Membrane signalling and progesterone in female and male osteoblasts. I. Involvement of intracellular Ca2+, inositol trisphosphate, and diacylglycerol, but not cAMP

Abstract

Bone is a target tissue of progestins, but the mechanisms by which they act are still unclear. We examined the early (5-60 s) effects of progesterone and progesterone covalently bound to BSA (P-CMO BSA), which does not enter the cell, on the cytosolic free Ca(2+) concentration ([Ca(2+)]i) and the formation of inositol 1,4,5 trisphosphate (InsP3) and diacylglycerol (DAG) in confluent female and male rat osteoblasts. P-CMO BSA like free progesterone increased [Ca(2+)]i via Ca(2+) influx through L-type Ca(2+) channels and Ca(2+) mobilization from the endoplasmic reticulum. Both progestins increased InsP(3) and DAG formation within 10 s, and the increase was blocked by phospholipase C inhibitors (neomycin and U-73122). Progesterone and P-CMO BSA mobilized calcium from the endoplasmic reticulum via the activation of a phospholipase C linked to a pertussis toxin-insensitive G-protein in both osteoblast types, and this process was controlled by protein kinase C. Neither progestin had any effect on cAMP formation in male and female osteoblasts.

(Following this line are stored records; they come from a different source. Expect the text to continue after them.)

(** * VX utilities: [safeStringify], [parseContent] and [quickFind]

    A shallow embedding of the utilities of the repository,
    [safeStringify.js] (with its memoized variant), [smartParse.js] and
    [quickFind.js], together with the parts of the JavaScript runtime they
    call ([JSON.stringify] with and without a replacer, [JSON.parse],
    [String], [Array.prototype.join], property lookup through
    [Object.prototype], [Map], [RegExp.prototype.exec] and the string
    methods).

    Modelling conventions.
    - Strings are byte strings; numbers are integers ([Z]), so [NaN],
      infinities and fractions are outside the model, and so is the
      exponent form in which the runtime prints the integers from [1e21]
      up.
    - Objects live in a heap and are referred to by location, so that a value
      graph can be cyclic or shared and object identity is the location.
      Plain objects carry their own enumerable properties in enumeration
      order and have no accessors. The conversions of the runtime
      ([JSON.stringify], [String]) are modelled for objects that do not
      define a conversion method of their own, that is, have no own
      property named [toJSON], [toString] or [valueOf]; the statements
      that depend on it say so ([plain_heap]).
    - A call returns or throws ([completion]). A traversal of the heap has
      two more results, [Dangling] and [OutOfFuel] (a location outside the
      heap, the recursion budget exhausted); they are artefacts of the
      encoding and are proved unreachable on well-formed heaps.
    - Functions supplied by the caller (rule predicates, transforms, the
      callbacks) are functions of their argument that return or throw; they
      have no other effect.
    - [console.warn] lines and callback invocations are recorded in a log;
      the arrays of rules that [parseContent] builds and mutates live in a
      store that is threaded through the calls, and so do the [RegExp]
      objects that the caller hands to [quickFind].
    - The pattern compiler of the runtime is a parameter of [quickFind]: a
      compiled pattern is the function that tells, for a text and an index,
      whether a match starts there and how long it is. The two readings of
      the clock are arguments.

    The file has the definitions first (values and runtime, the serializer,
    its reading on trees, the resolver, a JSON reader, the cache, the
    search, invariants and example values), then the theorems. *)

From Stdlib Require Import ZArith DecimalString.
From stdpp Require Import gmap strings list.

Set Warnings "-clear-no-such-hyp".

Open Scope string_scope.
Open Scope list_scope.
Open Scope nat_scope.
Open Scope stdpp_scope.

(** ** Values *)

Abbreviation loc := nat.

Inductive prim :=
| PUndefined
| PNull
| PBool (b : bool)
| PNum (n : Z)
| PBigInt (n : Z)
| PStr (s : string)
| PSymbol (description : string).

Inductive value :=
| VPrim (p : prim)
| VRef (l : loc).

(** A [Date] is represented by what its methods print: the ISO-8601 text of
    [toISOString] and the local text of [toString]; an invalid date has
    neither. *)
Inductive date :=
| InvalidDate
| ValidDate (iso display : string).

Inductive obj :=
| ODate (d : date)
| ORegExp (text : string)
| OFunction (src : string)
| OArray (elems : list value)
| OObject (props : list (string * value)).

Abbreviation heap := (list obj).

(** Finite, unshared values: what [JSON.parse] builds, and what a heap value
    unfolds to when nothing in it is referenced twice. *)
#[warnings="-register-all"]
Inductive tree :=
| TPrim (p : prim)
| TDate (d : date)
| TRegExp (text : string)
| TFunction (src : string)
| TArray (elems : list tree)
| TObject (props : list (string * tree)).

(** ** Results *)

(** What a [throw] carries: an error object with a name and a message, or
    [null] or [undefined], whose [message] cannot be read. *)
Inductive thrown :=
| JsError (name message : string)
| ThrownNullish.

(** The completion of a call: it returns, or it throws. *)
Inductive completion (A : Type) :=
| Return (a : A)
| Raise (e : thrown).
Arguments Return {A} a.
Arguments Raise {A} e.
(** * Document ingestion pipeline of the Personal Finance Assistant

    A shallow embedding of the upload route's helpers
    ([extractReceiptData], [determineCategory], [parseCSVFile],
    [parsePDFTransactions]) together with the parts of the JavaScript
    runtime they rely on: strings as sequences of UTF-16 code units,
    regular expressions with backtracking, [parseFloat], IEEE 754
    binary64 numbers, and [Date]. *)

From Stdlib Require Import ZArith NArith Bool Ascii String DecimalString Lia.
From Stdlib Require Import Floats.SpecFloat.
From stdpp Require Import base option list gmap.

Local Open Scope N_scope.

(** ** Strings *)

(** A JavaScript string is a sequence of 16-bit code units. *)
Definition char := N.
Definition jsstring := list char.

Definition ch (a : ascii) : char := N_of_ascii a.
Definition lit (s : string) : jsstring := List.map ch (list_ascii_of_string s).

(** U+20B9 INDIAN RUPEE SIGN, a single code unit. *)
Definition rupee : char := 8377.

Definition inRange (lo hi c : char) : bool := (lo <=? c) && (c <=? hi).

Definition isDigit (c : char) : bool := inRange 48 57 c.

(** LineTerminator: LF, CR, LS, PS. *)
Definition isLineTerminator (c : char) : bool :=
  (c =? 10) || (c =? 13) || (c =? 8232) || (c =? 8233).

(** WhiteSpace and LineTerminator: what [trim], [\s] and the prefix
    skipped by [parseFloat] agree on. *)
Definition isSpace (c : char) : bool :=
  inRange 9 13 c || (c =? 32) || (c =? 160) || (c =? 5760)
  || inRange 8192 8202 c || (c =? 8232) || (c =? 8233) || (c =? 8239)
  || (c =? 8287) || (c =? 12288) || (c =? 65279).

Definition asciiUpper (c : char) : char :=
  if inRange 97 122 c then c - 32 else c.

(** [toLowerCase] of one code unit, exact on ASCII.  Two units outside
    ASCII have a lower-case form with an ASCII letter in it: U+212A KELVIN
    SIGN gives [k] and U+0130 gives [i] followed by U+0307.  Any other unit
    is kept as it is: its lower-case form has no ASCII unit, and the
    program only ever searches lower-cased text for ASCII keywords. *)
Definition lowerUnit (c : char) : jsstring :=
  if inRange 65 90 c then [c + 32]
  else if c =? 8490 then [107]
  else if c =? 304 then [105; 775]
  else [c].

Definition toLowerCase (s : jsstring) : jsstring := List.flat_map lowerUnit s.

Fixpoint dropWhile (p : char -> bool) (s : jsstring) : jsstring :=
  match s with
  | [] => []
  | c :: t => if p c then dropWhile p t else s
  end.

Fixpoint span (p : char -> bool) (s : jsstring) : jsstring * jsstring :=
  match s with
  | [] => ([], [])
  | c :: t =>
      if p c then let '(a, b) := span p t in (c :: a, b) else ([], s)
  end.

Definition trimStart (s : jsstring) : jsstring := dropWhile isSpace s.
Definition trimEnd (s : jsstring) : jsstring :=
  List.rev (dropWhile isSpace (List.rev s)).
Definition trim (s : jsstring) : jsstring := trimEnd (trimStart s).

Fixpoint startsWith (p s : jsstring) : bool :=
  match p, s with
  | [], _ => true
  | _ :: _, [] => false
  | a :: p', b :: s' => (a =? b) && startsWith p' s'
  end.

(** [s.includes(k)] *)
Fixpoint includes (s k : jsstring) : bool :=
  startsWith k s ||
  match s with
  | [] => false
  | _ :: t => includes t k
  end.

(** [s.split('\n')] *)
Fixpoint splitLines (s : jsstring) : list jsstring :=
  match s with
  | [] => [[]]
  | c :: t =>
      if c =? 10 then [] :: splitLines t
      else match splitLines t with
           | [] => [[c]]
           | l :: ls => (c :: l) :: ls
           end
  end.

Definition nonEmpty (s : jsstring) : bool :=
  match s with [] => false | _ => true end.

(** [text.split('\n').map(line => line.trim()).filter(line => line.length > 0)] *)
Definition textLines (text : jsstring) : list jsstring :=
  List.filter nonEmpty (List.map trim (splitLines text)).

(** [s.substring(0, n)] *)
Definition substring0 (n : nat) (s : jsstring) : jsstring := firstn n s.

(** ** Numbers *)

(** A Number is an IEEE 754 binary64 value. *)
Definition Number := spec_float.
Definition prec : Z := 53.
Definition emax : Z := 1024.

Definition NaN : Number := S754_nan.
Definition zero : Number := S754_zero false.

Definition isNaN (x : Number) : bool :=
  match x with S754_nan => true | _ => false end.

(** [a > b] *)
Definition gt (a b : Number) : bool := SFltb b a.

Definition Math_abs (x : Number) : Number := SFabs x.

(** The Number nearest to [m * 10^e] (ties to even), for [m >= 0]. *)
Definition ofDecimal (neg : bool) (m : N) (e : Z) : Number :=
  match m with
  | N0 => S754_zero neg
  | Npos p =>
      if (0 <=? e)%Z
      then binary_round prec emax neg (p * Z.to_pos (10 ^ e)) 0
      else SFdiv prec emax (S754_finite neg p 0)
                           (S754_finite false (Z.to_pos (10 ^ (- e))) 0)
  end.

Definition digitVal (c : char) : N := c - 48.

Definition digitsValue (ds : jsstring) : N :=
  fold_left (fun acc c => 10 * acc + digitVal c) ds 0.
Lemma reviewStep_two_checks :
  forall (r : Runtime) (a : ReviewerAgent.t) (step : ExecutionStep.t)
         (projectId : string) (threshold1 threshold2 : Z) (both : bool),
    (ExecutionStep.type step = "testing" /\
     threshold1 = 80 /\ threshold2 = 75 /\ both = false) \/
    (ExecutionStep.type step = "deployment" /\
     threshold1 = 85 /\ threshold2 = 90 /\ both = true) \/
    (ExecutionStep.type step = "integration" /\
     threshold1 = 85 /\ threshold2 = 70 /\ both = true) ->
    exists r',
      ReviewerAgent.reviewStep step projectId (r, a)
      = (Normal
           (negb
              (ReviewerAgent.below
                 (ReviewerAgent.random a (ReviewerAgent.drawn a)) threshold1
               && (negb both
                   || ReviewerAgent.below
                        (ReviewerAgent.random a (S (ReviewerAgent.drawn a)))
                        threshold2))),
         (r', after_draws a 2)).
Proof.
  intros r a step projectId threshold1 threshold2 both Hcase.
  destruct Hcase as [(Hty & -> & -> & ->) | [(Hty & -> & -> & ->)
                                            | (Hty & -> & -> & ->)]].
  - destruct (reviewStep_verdict step projectId r a
                (ReviewerAgent.capped
                   (if ReviewerAgent.below
                         (ReviewerAgent.random a (S (ReviewerAgent.drawn a)))
                         75
                    then ReviewerAgent.mkTally
                           (ReviewerAgent.tally_score
                              (if ReviewerAgent.below
                                    (ReviewerAgent.random a
                                       (ReviewerAgent.drawn a)) 80
                               then ReviewerAgent.mkTally (100 - 25)
                                      ["Insufficient test coverage"]
                               else ReviewerAgent.mkTally 100 []) - 15)
                           (ReviewerAgent.tally_issues
                              (if ReviewerAgent.below
                                    (ReviewerAgent.random a
                                       (ReviewerAgent.drawn a)) 80
                               then ReviewerAgent.mkTally (100 - 25)
                                      ["Insufficient test coverage"]
                               else ReviewerAgent.mkTally 100 [])
                            ++ ["Test quality needs improvement"])
                    else if ReviewerAgent.below
                              (ReviewerAgent.random a (ReviewerAgent.drawn a))
                              80
                         then ReviewerAgent.mkTally (100 - 25)
                                ["Insufficient test coverage"]
                         else ReviewerAgent.mkTally 100 []))
                (after_draws a 2)) as (r' & Hrun & _).
    { intros r0. rewrite Hty.
      change (String.eqb "testing" "development") with false.
      change (String.eqb "testing" "testing") with true.
      apply two_checks_run. }
    exists r'. rewrite Hrun.
    destruct (ReviewerAgent.below _ 80), (ReviewerAgent.below _ 75);
      reflexivity.
  - destruct (reviewStep_verdict step projectId r a
                (ReviewerAgent.capped
                   (if ReviewerAgent.below
                         (ReviewerAgent.random a (S (ReviewerAgent.drawn a)))
                         90
                    then ReviewerAgent.mkTally
                           (ReviewerAgent.tally_score
                              (if ReviewerAgent.below
                                    (ReviewerAgent.random a
                                       (ReviewerAgent.drawn a)) 85
                               then ReviewerAgent.mkTally (100 - 20)
                                      ["Deployment configuration issues"]
                               else ReviewerAgent.mkTally 100 []) - 10)
                           (ReviewerAgent.tally_issues
                              (if ReviewerAgent.below
                                    (ReviewerAgent.random a
                                       (ReviewerAgent.drawn a)) 85
                               then ReviewerAgent.mkTally (100 - 20)
                                      ["Deployment configuration issues"]
                               else ReviewerAgent.mkTally 100 [])
                            ++ ["Environment setup incomplete"])
                    else if ReviewerAgent.below
                              (ReviewerAgent.random a (ReviewerAgent.drawn a))
                              85
                         then ReviewerAgent.mkTally (100 - 20)
                                ["Deployment configuration issues"]
                         else ReviewerAgent.mkTally 100 []))
                (after_draws a 2)) as (r' & Hrun & _).
    { intros r0. rewrite Hty.
      change (String.eqb "deployment" "development") with false.
      change (String.eqb "deployment" "testing") with false.
      change (String.eqb "deployment" "deployment") with true.
      apply two_checks_run. }
    exists r'. rewrite Hrun.
    destruct (ReviewerAgent.below _ 85), (ReviewerAgent.below _ 90);
      reflexivity.
  - destruct (reviewStep_verdict step projectId r a
                (ReviewerAgent.capped
                   (if ReviewerAgent.below
                         (ReviewerAgent.random a (S (ReviewerAgent.drawn a)))
                         70
                    then ReviewerAgent.mkTally
                           (ReviewerAgent.tally_score
                              (if ReviewerAgent.below
                                    (ReviewerAgent.random a
                                       (ReviewerAgent.drawn a)) 85
                               then ReviewerAgent.mkTally (100 - 20)
                                      ["Integration incomplete"]
                               else ReviewerAgent.mkTally 100 []) - 15)
                           (ReviewerAgent.tally_issues
                              (if ReviewerAgent.below
                                    (ReviewerAgent.random a
                                       (ReviewerAgent.drawn a)) 85
                               then ReviewerAgent.mkTally (100 - 20)
                                      ["Integration incomplete"]
                               else ReviewerAgent.mkTally 100 [])
                            ++ ["API documentation missing"])
                    else if ReviewerAgent.below
                              (ReviewerAgent.random a (ReviewerAgent.drawn a))
                              85
                         then ReviewerAgent.mkTally (100 - 20)
                                ["Integration incomplete"]
                         else ReviewerAgent.mkTally 100 []))
                (after_draws a 2)) as (r' & Hrun & _).
    { intros r0. rewrite Hty.
      change (String.eqb "integration" "development") with false.
      change (String.eqb "integration" "testing") with false.
      change (String.eqb "integration" "deployment") with false.
      change (String.eqb "integration" "integration") with true.
      apply two_checks_run. }
    exists r'. rewrite Hrun.
    destruct (ReviewerAgent.below _ 85), (ReviewerAgent.below _ 70);
      reflexivity.
Qed.
(** It is kept by every step of the aggregator; a message taken from the
    channel always splits at its ['|']. *)
Lemma Inv_step_aggr s s' : Inv net r fs0 s -> step_aggr s = Some s' -> Inv net r fs0 s'.
Proof.
  intros HI. unfold step_aggr. destruct (alive s) eqn:Hal; simpl; [|discriminate].
  destruct (st_aggr s) as [| |msg| |] eqn:Ha;
    destruct HI as [Hsem Hle Hwg Hbar Hdis Hids Hcap Hwf Hlen Hby Hin Hbuf Hhan Hagg
                    Hcl Hwt Hnp Hfs Hq Htot];
    unfold live_workers in *; simpl in *; try discriminate.
  - (* ARecv *)
    destruct (results s) as [|msg rest] eqn:Hres.
    + destruct (results_closed s) eqn:Hc; intros [= <-];
        constructor; unfold live_workers; inv_easy Ha.
    + intros [= <-]; constructor; unfold live_workers; inv_easy Ha.
      * eapply suffix_cons_l. exact Hbuf.
      * intros m [= <-].
        destruct Hbuf as [k ->]. apply elem_of_app. right. apply elem_of_cons. left. reflexivity.
  - (* AHandle *)
    destruct (handleValidProxy (fs s) "socks5" msg) as [fs'|] eqn:Hh.
    + intros [= <-]; constructor; unfold live_workers; inv_easy Ha.
      intros path Hp. rewrite (handleValidProxy_frame _ _ _ _ _ Hh Hp). auto.
    + exfalso. destruct (Hby msg (Hhan msg Ha)) as (i & w & _ & Hv & _).
      destruct (handleValidProxy_message (fs s) "socks5" msg (verdict_message _ _ Hv))
        as [fs' Hfs'].
      congruence.
  - (* ASummary *)
    intros [= <-]; constructor; unfold live_workers; inv_easy Ha.
Qed.

(** *** A worker's move *)

Lemma verdict_at_pc w pc : verdict_of net r (at_pc w pc) = verdict_of net r w.
Proof. reflexivity. Qed.

Lemma workers_insert_proxy (ws : list Worker) i w pc :
  ws !! i = Some w ->
  map w_proxy (<[i := at_pc w pc]> ws) = map w_proxy ws.
Proof.
  revert i. induction ws as [|w0 ws IH]; intros [|i] Hi; simpl in *; try discriminate.
  - injection Hi as ->. reflexivity.
  - f_equal. apply IH, Hi.
Qed.

Lemma workers_insert_ids (ws : list Worker) i w pc :
  (forall j w0, ws !! j = Some w0 -> w_id w0 = j) ->
  ws !! i = Some w ->
  forall j w0, <[i := at_pc w pc]> ws !! j = Some w0 -> w_id w0 = j.
Proof.
  intros Hids Hi j w0 Hj.
  apply list_lookup_insert_Some in Hj as [(-> & <- & _) | (_ & Hj)]; [|eauto].
  simpl. eauto.
Qed.

Lemma workers_insert_nonempty (ws : list Worker) i w w' :
  ws !! i = Some w -> <[i := w']> ws <> [].
Proof. destruct ws, i; simpl; intros; discriminate. Qed.

Lemma workers_insert_wf (ws : list Worker) i w pc :
  (forall j w0, ws !! j = Some w0 -> wf_worker net r w0) ->
  ws !! i = Some w ->
  wf_worker net r (at_pc w pc) ->
  forall j w0, <[i := at_pc w pc]> ws !! j = Some w0 -> wf_worker net r w0.
Proof.
  intros Hwf Hi Hpc j w0 Hj.
  apply list_lookup_insert_Some in Hj as [(-> & <- & _) | (_ & Hj)]; eauto.
Qed.
(** * Moodify frontend

    A shallow embedding of the TypeScript sources of the Moodify web client:
    - [frontend/lib/spotify-api.ts]: the REST client [SpotifyAPI];
    - [frontend/components/SongAutocomplete.tsx] and the artist twin: the
      debounced search boxes;
    - the [MoodCollageDisplay] component;
    - [shuffleArray] of the utilities module.

    JavaScript values are an inductive type, promises are represented by the
    way they settle, and the outside world (network, console, Math.random) is
    a record threaded through a small state-and-exception monad. *)

From Stdlib Require Import PrimFloat Uint63 ZArith Ascii String Permutation.
From Stdlib Require DecimalString.
From stdpp Require Import base strings list gmap.

Set Warnings "-register-all".
Open Scope string_scope.

(** ** JavaScript values *)

(** Values that travel through the client: what [JSON.parse] produces, plus
    [undefined], which is what reading a missing property gives.  Numbers are
    IEEE 754 doubles.  An object is the list of its own properties. *)
Inductive JSValue : Type :=
| JUndefined
| JNull
| JBool (b : bool)
| JNum (n : float)
| JStr (s : string)
| JArr (items : list JSValue)
| JObj (fields : list (string * JSValue)).

(** Values a [throw] or a rejected promise carries: an error object of some
    class, with the value its message was built from. *)
Inductive Thrown : Type :=
| JsError (class : string) (message : JSValue).
(** C7, as stated, fails on the set of buildings: the registry makes an
    accumulator for the rows without a building name, and [groupby] leaves
    these rows out. *)
Lemma registry_keeps_rows_without_building :
  load_and_merge stable_kind dir_unnamed = Return ([Row None (Some 0) (of_Z 5)], [])
  ∧ summary_table (load_from_df boxed [Row None (Some 0) (of_Z 5)] new_manager)
    = Return [ {| r_building := Unnamed 0; r_total_kwh := of_Z 5;
                  r_mean_kwh := fdiv_count (of_Z 5) 1; r_max_kwh := of_Z 5 |} ]
  ∧ building_wise_summary [Row None (Some 0) (of_Z 5)] = [].
Proof. repeat split. Qed.

(** C7, as the code has it: on a frame whose rows all name a building and
    hold a number, the registry loaded from the frame reports without
    error, and its reports are the rows of [building_wise_summary] (total,
    mean and maximum, building by building), up to the order of the rows. *)
Theorem registry_matches_summary ids (df : DataFrame) :
  Forall (λ r, is_Some (building r) ∧ kwh r ≠ NaN) df →
  ∃ reports,
    summary_table (load_from_df ids df new_manager) = Return reports
    ∧ reports ≡ₚ report_of_summary <$> building_wise_summary df.
Proof.
  intros Hall. rewrite Forall_forall in Hall.
  destruct (loaded_load_from_df ids df) as [Hnd Hkeys Hobj].
  set (m := load_from_df ids df new_manager) in *.
  set (F := λ k : key,
         match k with
         | Named b => report_of_summary (summarise b (group b df))
         | Unnamed _ =>
             {| r_building := k; r_total_kwh := NaN; r_mean_kwh := NaN; r_max_kwh := NaN |}
         end).
  assert (∀ k, k ∈ (iterrows ids df).*1 ↔ ∃ b, k = Named b ∧ b ∈ group_keys df) as Hk.
  { intros k. rewrite list_elem_of_fmap. split.
    - intros ([k' r] & -> & (i & Hi & ->)%elem_of_iterrows). simpl.
      apply list_elem_of_lookup_2 in Hi. destruct (Hall r Hi) as [[b Hb] _].
      exists b. split; [by apply row_key_Named|]. apply elem_of_group_keys. eauto.
    - intros (b & -> & (r & [i Hi]%list_elem_of_lookup & Hb)%elem_of_group_keys).
      exists (Named b, r). split; [done|]. apply elem_of_iterrows.
      exists i. split; [done|]. symmetry. by apply row_key_Named. }
  exists (F <$> (buildings m).*1). split.
  - unfold summary_table. rewrite <-collect_Return. f_equal.
    rewrite <-!list_fmap_compose. apply Forall_fmap_ext, Forall_forall.
    intros [k l] Hin. simpl.
    rewrite (list_lookup_total_correct _ _ _ (Hobj _ _ Hin)).
    assert (k ∈ (iterrows ids df).*1) as Hk'.
    { apply Hkeys, list_elem_of_fmap. by exists (k, l). }
    apply Hk in Hk' as (b & -> & (r & Hr & Hb)%elem_of_group_keys).
    rewrite readings_of_named. simpl. apply report_agrees.
    + intros E. assert (r ∈ group b df) as Hg
        by (apply list_elem_of_filter; split; done).
      rewrite E in Hg. by apply elem_of_nil in Hg.
    + apply Forall_forall. intros r' [_ Hr']%list_elem_of_filter.
      by apply Hall.
  - unfold building_wise_summary.
    rewrite <-(list_fmap_compose _ report_of_summary).
    rewrite (list_fmap_ext (report_of_summary ∘ (λ b, summarise b (group b df)))
               (F ∘ Named) (group_keys df)) by done.
    rewrite (list_fmap_compose Named F).
    apply fmap_Permutation, NoDup_Permutation.
    + done.
    + apply NoDup_fmap_2; [|apply group_keys_NoDup]. by intros x y [= ->].
    + intros k. rewrite Hkeys, Hk, list_elem_of_fmap. done.
Qed.

Lemma registry_matches_summary_witness :
  Forall (λ r, is_Some (building r) ∧ kwh r ≠ NaN) two_buildings
  ∧ ∃ reports,
      summary_table (load_from_df shared two_buildings new_manager) = Return reports
      ∧ reports ≡ₚ report_of_summary <$> building_wise_summary two_buildings.
Proof.
  assert (Forall (λ r, is_Some (building r) ∧ kwh r ≠ NaN) two_buildings) as H.
  { repeat (constructor; [split; [by eexists|done]|]). constructor. }
  split; [exact H|].
  exact (registry_matches_summary shared two_buildings H).
Defined.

The membrane effects were not blocked by a progesterone nuclear antagonist. They were independent of the concentration of nuclear receptors and not linked to gender. Thus, progesterone appears to act in female and male rat osteoblasts via unconventional cell-surface receptors which belong to the class of membrane receptors coupled to phospholipase C via a pertussis toxin-insensitive G-protein. The bifurcating pathways leading to the formation of InsP(3) and DAG may provide a certain flexibility in controlling cell responses, both by their nature and by their rates of formation and degradation.